YOUR TASK: Give back exactly the lines of the data below, starting with the line that has "factor_available b ->" and going on through the line that has "m_recalculate_state_space b' = false".

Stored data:
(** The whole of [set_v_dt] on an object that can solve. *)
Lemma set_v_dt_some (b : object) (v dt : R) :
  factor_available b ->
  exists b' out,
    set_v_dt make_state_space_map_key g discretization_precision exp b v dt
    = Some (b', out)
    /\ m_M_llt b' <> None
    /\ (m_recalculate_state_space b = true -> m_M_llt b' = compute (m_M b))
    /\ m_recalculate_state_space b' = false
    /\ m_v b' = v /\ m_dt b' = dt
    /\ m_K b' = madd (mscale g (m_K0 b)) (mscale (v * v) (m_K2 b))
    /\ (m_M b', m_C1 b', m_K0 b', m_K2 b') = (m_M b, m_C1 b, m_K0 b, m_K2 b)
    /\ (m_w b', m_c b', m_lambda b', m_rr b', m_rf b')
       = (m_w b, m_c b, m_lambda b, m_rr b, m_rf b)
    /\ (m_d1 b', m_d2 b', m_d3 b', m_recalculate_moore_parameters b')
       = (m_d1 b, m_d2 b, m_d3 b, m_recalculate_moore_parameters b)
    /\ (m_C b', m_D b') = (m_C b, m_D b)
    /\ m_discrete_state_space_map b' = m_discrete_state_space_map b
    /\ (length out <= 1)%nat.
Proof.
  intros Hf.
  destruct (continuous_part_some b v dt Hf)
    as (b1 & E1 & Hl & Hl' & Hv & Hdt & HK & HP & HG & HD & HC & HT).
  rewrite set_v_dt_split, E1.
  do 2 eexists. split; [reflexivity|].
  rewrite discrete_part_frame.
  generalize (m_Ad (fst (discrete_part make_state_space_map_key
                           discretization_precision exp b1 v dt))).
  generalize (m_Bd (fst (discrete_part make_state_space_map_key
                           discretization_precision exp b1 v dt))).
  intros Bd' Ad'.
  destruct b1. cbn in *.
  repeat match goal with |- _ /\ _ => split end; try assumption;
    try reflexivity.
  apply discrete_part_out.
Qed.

RESULT FOR THIS TASK:
  factor_available b ->
  exists b' out,
    set_v_dt make_state_space_map_key g discretization_precision exp b v dt
    = Some (b', out)
    /\ m_M_llt b' <> None
    /\ (m_recalculate_state_space b = true -> m_M_llt b' = compute (m_M b))
    /\ m_recalculate_state_space b' = false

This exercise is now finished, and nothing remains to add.